(** * Further properties of the code *)

(** ** Names, extensions and titles *)

Section MoreStrings.

Lemma replace_end_prefix (p : list atom) (s : string) :
  startsWith s (replace_end p s) = true.
Proof.
  induction s as [|c s IH]; rewrite replace_end_unfold;
    destruct (match_to_end p _); try apply startsWith_nil.
  now rewrite startsWith_cons, Ascii.eqb_refl.
Qed.

(** X1.  The base name of a recording, in the resolver and in the scan, is a
    beginning of the file name: the normaliser only removes an end. *)
Theorem baseName_is_prefix (fileName : string) :
  startsWith fileName (baseName fileName) = true /\
  startsWith fileName (scanBaseName fileName) = true /\
  startsWith (scanBaseName fileName) (baseName fileName) = true /\
  String.length (baseName fileName) <= String.length fileName.
Proof.
  assert (S2 : startsWith fileName (scanBaseName fileName) = true).
  { unfold scanBaseName.
    eapply startsWith_trans; [apply replace_end_prefix | apply replace_end_prefix]. }
  assert (S3 : startsWith (scanBaseName fileName) (baseName fileName) = true).
  { unfold baseName, scanBaseName. apply replace_end_prefix. }
  assert (S1 : startsWith fileName (baseName fileName) = true).
  { eapply startsWith_trans; eassumption. }
  repeat split; try assumption.
  clear S2 S3. revert S1. generalize (baseName fileName) as b.
  induction fileName as [|c s IH]; intros [|e b] H; simpl; try lia.
  - discriminate H.
  - rewrite startsWith_cons in H. apply andb_true_iff in H as [_ H].
    specialize (IH b H). lia.
Qed.

(** X2.  The four rules of the matcher come to its last one: a name is
    accepted exactly when it ends in [.vtt] and contains the first token
    of the base name; so the test on the parent folder and the test on the
    Transcript(s) folder accept the same files. *)
Theorem matcher_is_first_token_rule (b : string) :
  (forall n, matches b n = endsWith n ".vtt" && includes n (firstToken b)) /\
  (forall f, parentCandidate b f = transcriptFolderCandidate b f).
Proof.
  assert (A : forall n, endsWith n ".vtt" = true ->
                        some (matchPatterns b n) = includes n (firstToken b)).
  { intros n E. destruct (includes n (firstToken b)) eqn:I.
    - unfold some, matchPatterns; simpl existsb. rewrite I, E; simpl.
      now rewrite !orb_true_r.
    - destruct (some (matchPatterns b n)) eqn:S; [|reflexivity].
      apply some_pattern_first_token in S. congruence. }
  split.
  - intros n. unfold matches. destruct (endsWith n ".vtt") eqn:E; [|reflexivity].
    simpl. now apply A.
  - intros f. unfold parentCandidate, transcriptFolderCandidate.
    destruct (endsWith (name f) ".vtt") eqn:E.
    + now rewrite (A _ E).
    + now rewrite !andb_false_r.
Qed.

Lemma includes_char_nil (c : ascii) : includes "" (String c "") = false.
Proof. reflexivity. Qed.

Lemma includes_char_cons (a c : ascii) (s : string) :
  includes (String a s) (String c "") = Ascii.eqb c a || includes s (String c "").
Proof.
  rewrite includes_unfold, startsWith_cons, startsWith_nil, andb_true_r. reflexivity.
Qed.

Lemma includes_char_app (c : ascii) (x y : string) :
  includes (x ++ String c y) (String c "") = true.
Proof.
  induction x as [|a x IH]; simpl append; rewrite includes_char_cons.
  - now rewrite Ascii.eqb_refl.
  - rewrite IH. apply orb_true_r.
Qed.

Lemma split_cons (c a : ascii) (s : string) :
  split c (String a s) =
  if Ascii.eqb a c then "" :: split c s
  else match split c s with
       | h :: t => String a h :: t
       | [] => [String a ""]
       end.
Proof. reflexivity. Qed.

Lemma split_without (c : ascii) (s : string) :
  includes s (String c "") = false -> split c s = [s].
Proof.
  induction s as [|a s IH]; intros H; [reflexivity|].
  rewrite includes_char_cons in H. apply orb_false_iff in H as [Ha Hs].
  rewrite split_cons, (Ascii.eqb_sym a c), Ha, (IH Hs). reflexivity.
Qed.

Lemma split_with (c : ascii) (s : string) :
  includes s (String c "") = true -> exists h x t, split c s = h :: x :: t.
Proof.
  induction s as [|a s IH]; intros H; [discriminate|].
  rewrite includes_char_cons in H. rewrite split_cons, (Ascii.eqb_sym a c).
  destruct (Ascii.eqb c a).
  - destruct (split c s) as [|x t] eqn:E; [destruct s; simpl in E|]; eauto.
    + discriminate.
    + destruct (Ascii.eqb a0 c); [discriminate|].
      destruct (split c s); discriminate.
  - destruct (IH H) as (h & x & t & ->). eauto.
Qed.
(** The insertion sort of the range from [pl] to [pr]. *)
Fixpoint shift_up (fuel : nat) (tosort : list nat) (pl : nat) (vp : Q) (pj : nat)
    : list nat * nat :=
  match fuel with
  | O => (tosort, pj)
  | S fuel =>
      if (pl <? pj)%nat && Qlt_bool vp (key_at tosort (pj - 1))
      then shift_up fuel (<[pj := tosort !!! (pj - 1)%nat]> tosort) pl vp (pj - 1)
      else (tosort, pj)
  end.

Definition insert_one (pl : nat) (tosort : list nat) (pi : nat) : list nat :=
  let vi := tosort !!! pi in
  let '(tosort, pj) := shift_up (length tosort) tosort pl (nth vi v 0) pi in
  <[pj := vi]> tosort.

Definition insertion_sort_range (tosort : list nat) (pl pr : nat) : list nat :=
  foldl (insert_one pl) tosort (seq (S pl) (pr - pl)).

(** [aheapsort] of the [n] positions from [pl]; the source counts them
    from 1, so that its [a[i]] is the position [pl + i - 1]. *)
Fixpoint sift (fuel : nat) (tosort : list nat) (pl n : nat) (tmp : nat) (i j : nat)
    : list nat :=
  match fuel with
  | O => <[(pl + i - 1)%nat := tmp]> tosort
  | S fuel =>
      if (j <=? n)%nat then
        let j := if (j <? n)%nat
                      && Qlt_bool (key_at tosort (pl + j - 1)) (key_at tosort (pl + j))
                 then S j else j in
        if Qlt_bool (nth tmp v 0) (key_at tosort (pl + j - 1))
        then sift fuel (<[(pl + i - 1)%nat := tosort !!! (pl + j - 1)%nat]> tosort)
               pl n tmp j (j + j)
        else <[(pl + i - 1)%nat := tmp]> tosort
      else <[(pl + i - 1)%nat := tmp]> tosort
  end.
(** * PID controller and CPAP plant simulator: a shallow embedding

    Sources embedded here:
    - [src/algorithms/PID_Controller.py]: class [PIDController]
      ([__init__], [_PI_formula], [_PID_formula], [__call__],
      [train_pid_with_ZN_method], [train_pid_controller]);
    - [src/environments/CPAP_env.py]: classes [Lung], [Ventilator],
      [SimulationState] and [CpapEnv.simulation_model],
      [CpapEnv._expiratory_flow].

    Python numbers are kept abstract: every definition is written over
    a type [F] carrying the arithmetic the source uses (class [Num]),
    so the structural theorems hold for any arithmetic, the machine's
    included. Exact rational arithmetic ([Q]) is one instance; it is
    used to run the code on concrete inputs and wherever a statement
    needs the field laws. *)

From Stdlib Require Import ZArith QArith Qminmax Qabs Bool List String Lia Lqa.
Import ListNotations.

Set Implicit Arguments.

(** ** Numbers *)

(** The arithmetic of the source. [lit] reads a numeric literal (and
    converts a Python [int]); [div] is [None] where Python raises
    [ZeroDivisionError] (an arithmetic that never raises, such as
    numpy's, always answers [Some]); [leb a b] is [a <= b];
    [truthy x] is Python's truth value of [x] (it is not zero);
    [np_exp], [np_clip], [np_sign] and [np_abs] are numpy's [exp],
    [clip], [sign] and [abs]. *)
Class Num (F : Type) : Type := {
  lit : Q -> F;
  add : F -> F -> F;
  sub : F -> F -> F;
  mul : F -> F -> F;
  neg : F -> F;
  div : F -> F -> option F;
  leb : F -> F -> bool;
  truthy : F -> bool;
  np_exp : F -> F;
  np_clip : F -> F -> F -> F;
  np_sign : F -> F;
  np_abs : F -> F
}.

Definition of_Z {F} `{Num F} (z : Z) : F := lit (inject_Z z).

(** [a >= b] as Python evaluates it. *)
Definition geb {F} `{Num F} (a b : F) : bool := leb b a.

Declare Scope num_scope.
Delimit Scope num_scope with num.
Infix "+" := add : num_scope.
Infix "-" := sub : num_scope.
Infix "*" := mul : num_scope.

(** ** Exceptions and results *)

Inductive exn : Type :=
| ValueError (msg : string)
| ZeroDivisionError
| IndexError.

(** How a call ends: it returns, it raises, or it leaves the process
    ([exit()]). *)
Inductive result (A : Type) : Type :=
| Returned (a : A)
| Raised (e : exn)
| Exited.

Arguments Raised {A} e.
Arguments Exited {A}.

Definition result_bind {A B} (r : result A) (k : A -> result B) : result B :=
  match r with
  | Returned a => k a
  | Raised e => Raised e
  | Exited => Exited
  end.

(** A division inside a call that can raise. *)
Definition div_or_raise {F} `{Num F} (a b : F) : result F :=
  match div a b with
  | Some q => Returned q
  | None => Raised ZeroDivisionError
  end.

(** Methods of an object with fields [S]: the fields are threaded
    through, and they are kept as they stand when the call raises. *)
Definition M (S A : Type) : Type := S -> S * result A.

Definition ret {S A} (a : A) : M S A := fun s => (s, Returned a).

Definition bind {S A B} (m : M S A) (k : A -> M S B) : M S B :=
  fun s =>
    match m s with
    | (s', Returned a) => k a s'
    | (s', Raised e) => (s', Raised e)
    | (s', Exited) => (s', Exited)
    end.

Definition gets {S A} (f : S -> A) : M S A := fun s => (s, Returned (f s)).
Definition modify {S} (f : S -> S) : M S unit := fun s => (f s, Returned tt).
Definition lift {S A} (r : result A) : M S A := fun s => (s, r).

Declare Scope method_scope.
Delimit Scope method_scope with method.
Notation "x <- m ;; k" := (bind m (fun x => k))
  (at level 61, m at next level, right associativity) : method_scope.
Notation "m ;;; k" := (bind m (fun _ => k))
  (at level 61, right associativity) : method_scope.

(** A Python value returned by the controller: a number or [None]. *)
Inductive pyval (F : Type) : Type :=
| PyNone
| PyNum (x : F).

Arguments PyNone {F}.

(** ** [PIDController] *)

Module PIDController.
Section Controller.
Context {F : Type} `{Num F}.
Local Open Scope num_scope.
Local Open Scope method_scope.

(** The fields set by [__init__]. [use_derivative] stands for the
    choice stored in [self.formula]. *)
Record t : Type := mk {
  Kp : F;
  Ki : F;
  Kd : F;
  min : F;
  max : F;
  dt : F;
  previous_error : F;
  integral : F;
  use_derivative : bool
}.

Definition set_integral (v : F) (c : t) : t :=
  mk (Kp c) (Ki c) (Kd c) (min c) (max c) (dt c)
     (previous_error c) v (use_derivative c).

Definition set_previous_error (v : F) (c : t) : t :=
  mk (Kp c) (Ki c) (Kd c) (min c) (max c) (dt c)
     v (integral c) (use_derivative c).

(** [__init__]: [integrator_bounds] is the pair [(lo, hi)];
    [previous_error] and [integral] start at [0]. *)
Definition init (kp ki kd : F) (integrator_bounds : F * F) (dt0 : F)
    (use_deriv : bool) : t :=
  mk kp ki kd (fst integrator_bounds) (snd integrator_bounds) dt0
     (of_Z 0) (of_Z 0) use_deriv.

(** [self.integral += np.clip(error * self.dt, self.min, self.max)] *)
Definition accumulate (error : F) : M t unit :=
  modify (fun c =>
    set_integral (integral c + np_clip (error * dt c) (min c) (max c)) c).

(** The two local values of [_PID_formula]: [derivative], and the
    value of the expression statement on its last line. *)
Definition _PID_locals (error : F) : M t (F * F) :=
  accumulate error ;;;
  c <- gets (fun c => c) ;;
  derivative <- lift (div_or_raise (error - previous_error c) (dt c)) ;;
  ret (derivative,
       Kp c * error + Ki c * integral c + Kd c * derivative).

(** [_PID_formula] has no [return]: the value is dropped and the
    call yields [None]. *)
Definition _PID_formula (error : F) : M t (pyval F) :=
  _ <- _PID_locals error ;;
  ret PyNone.

Definition _PI_formula (error : F) : M t (pyval F) :=
  accumulate error ;;;
  c <- gets (fun c => c) ;;
  ret (PyNum (Kp c * error + Ki c * integral c)).

Definition formula (error : F) : M t (pyval F) :=
  fun c =>
    (if use_derivative c then _PID_formula error else _PI_formula error) c.

(** [__call__] *)
Definition call (error : F) : M t (pyval F) :=
  output <- formula error ;;
  modify (set_previous_error error) ;;;
  ret output.

(** The derivative the next tick would take, as [_PID_formula]
    computes it from the stored fields. *)
Definition derivative_of (c : t) (error : F) : option F :=
  div (error - previous_error c) (dt c).

(** The fields a run of calls leaves, one call per error in the
    order of the list, whatever each call's outcome. *)
Fixpoint after_calls (errors : list F) (c : t) : t :=
  match errors with
  | [] => c
  | e :: rest => after_calls rest (fst (call e c))
  end.

End Controller.

(** *** The tuners (static methods) *)

(** [ct.TransferFunction(num, den)], kept as its two coefficient lists. *)
Record TransferFunction (F : Type) : Type := mkTF {
  tf_num : list F;
  tf_den : list F
}.

(** What [train_pid_controller] returns: the transfer function its
    closure [pid_controller] captures, and the dictionary of gains. *)
Record trained (F : Type) : Type := mkTrained {
  optimized_pid : TransferFunction F;
  optimized_Kp : F;
  optimized_Ki : F;
  optimized_Kd : F
}.

Section Tuners.
Context {F : Type} `{Num F}.
Local Open Scope num_scope.

(** The library calls the tuners make, by the library that owns them:
    - [step_response plant] is [ct.step_response(plant)], the pair
      [(time, plant_y)];
    - [step_info_peak plant] is [ct.step_info(plant)["Peak"]];
    - [np_gradient y x] is [np.gradient(y, x)];
    - [closed_loop_step_response pid plant] is the output [y] of
      [ct.step_response(ct.feedback(pid * plant, 1),
      T=np.linspace(0, 10, 1000))];
    - [minimize f x0 method] is [scipy.optimize.minimize(f, x0,
      method=method).x];
    - [forced_response sys T U] is [ct.forced_response(sys, T=T, U=U).y]
      (its first row). *)
Variable Plant : Type.
Variable step_response : Plant -> list F * list F.
Variable step_info_peak : Plant -> F.
Variable np_gradient : list F -> list F -> list F.
Variable closed_loop_step_response : TransferFunction F -> Plant -> list F.
Variable minimize :
  (F * F * F -> F) -> F * F * F -> string -> result (F * F * F).
Variable forced_response :
  TransferFunction F -> list F -> list F -> list F.

(** [np.diff]: the differences of neighbours. *)
Fixpoint np_diff (l : list F) : list F :=
  match l with
  | a :: ((b :: _) as tl) => (b - a) :: np_diff tl
  | _ => []
  end.

(** [np.where(a)[0]]: the positions of the entries that are true,
    counted from [k]. *)
Fixpoint np_where_from (k : nat) (l : list F) : list nat :=
  match l with
  | [] => []
  | a :: tl =>
      if truthy a then k :: np_where_from (S k) tl
      else np_where_from (S k) tl
  end.

Definition np_where (l : list F) : list nat := np_where_from 0 l.

(** [a[k]] on a list. *)
Definition index {A} (l : list A) (k : nat) : result A :=
  match nth_error l k with
  | Some a => Returned a
  | None => Raised IndexError
  end.

(** The local values of [train_pid_with_ZN_method] before the gain
    table: the inflexion point, the slope there, the peak [h], and the
    two tangent marks [L] and [T]. *)
Record reaction_curve : Type := mkCurve {
  t_inflexion : F;
  y_inflexion : F;
  slope : F;
  h : F;
  L : F;
  T : F
}.

Definition analyse (plant : Plant) : result reaction_curve :=
  let '(time, plant_y) := step_response plant in
  let dy_dt := np_gradient plant_y time in
  let d2y_dt2 := np_gradient dy_dt time in
  result_bind (index (np_where (np_diff (map np_sign d2y_dt2))) 0)
    (fun inflexion_idx =>
  result_bind (index time inflexion_idx) (fun t_inflexion =>
  result_bind (index plant_y inflexion_idx) (fun y_inflexion =>
  result_bind (index dy_dt inflexion_idx) (fun slope =>
  result_bind (div_or_raise y_inflexion slope) (fun q0 =>
  let t_intersect_y0 := t_inflexion - q0 in
  let h := step_info_peak plant in
  result_bind (div_or_raise (h - y_inflexion) slope) (fun qh =>
  let t_intersect_yh := t_inflexion + qh in
  Returned (mkCurve t_inflexion y_inflexion slope h
              t_intersect_y0 (t_intersect_yh - t_intersect_y0)))))))).

(** The array [np.diff(np.sign(d2y_dt2))] of line 86, whose first
    true entry is the inflexion. *)
Definition sign_changes (plant : Plant) : list F :=
  let '(time, plant_y) := step_response plant in
  np_diff (map np_sign (np_gradient (np_gradient plant_y time) time)).

(** The gain table, lines 101 to 114. *)
Definition gain_table (pid_type : string) (L T : F) : result (F * F * F) :=
  if String.eqb pid_type "P" then
    result_bind (div_or_raise T L) (fun q =>
    Returned (q, of_Z 0, of_Z 0))
  else if String.eqb pid_type "PI" then
    result_bind (div_or_raise T L) (fun q =>
    result_bind (div_or_raise L (lit 0.3)) (fun ki =>
    Returned (lit 0.9 * q, ki, of_Z 0)))
  else if String.eqb pid_type "PID" then
    result_bind (div_or_raise T L) (fun q =>
    Returned (lit 1.2 * q, of_Z 2 * L, lit 0.5 * L))
  else
    Raised (ValueError "Invalid PID type. Choose between 'P', 'PI' or 'PID'.").

(** [train_pid_with_ZN_method(plant, pid_type, plot)]. The drawing
    calls under [if (plot)] change nothing the function reads
    afterwards; the block ends in [exit()]. *)
Definition train_pid_with_ZN_method (plant : Plant) (pid_type : string)
    (plot : bool) : result (F * F * F) :=
  result_bind (analyse plant) (fun rc =>
  result_bind (gain_table pid_type (L rc) (T rc)) (fun gains =>
  if plot then Exited else Returned gains)).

—————

### YOUR INSTRUCTIONS
Starting at the line that has "assert (A : forall" in the records above, restate word for word every line until the one that has "- destruct (some", and include that one as well.

### FINISHED EXERCISE
  assert (A : forall n, endsWith n ".vtt" = true ->
                        some (matchPatterns b n) = includes n (firstToken b)).
  { intros n E. destruct (includes n (firstToken b)) eqn:I.
    - unfold some, matchPatterns; simpl existsb. rewrite I, E; simpl.
      now rewrite !orb_true_r.
    - destruct (some (matchPatterns b n)) eqn:S; [|reflexivity].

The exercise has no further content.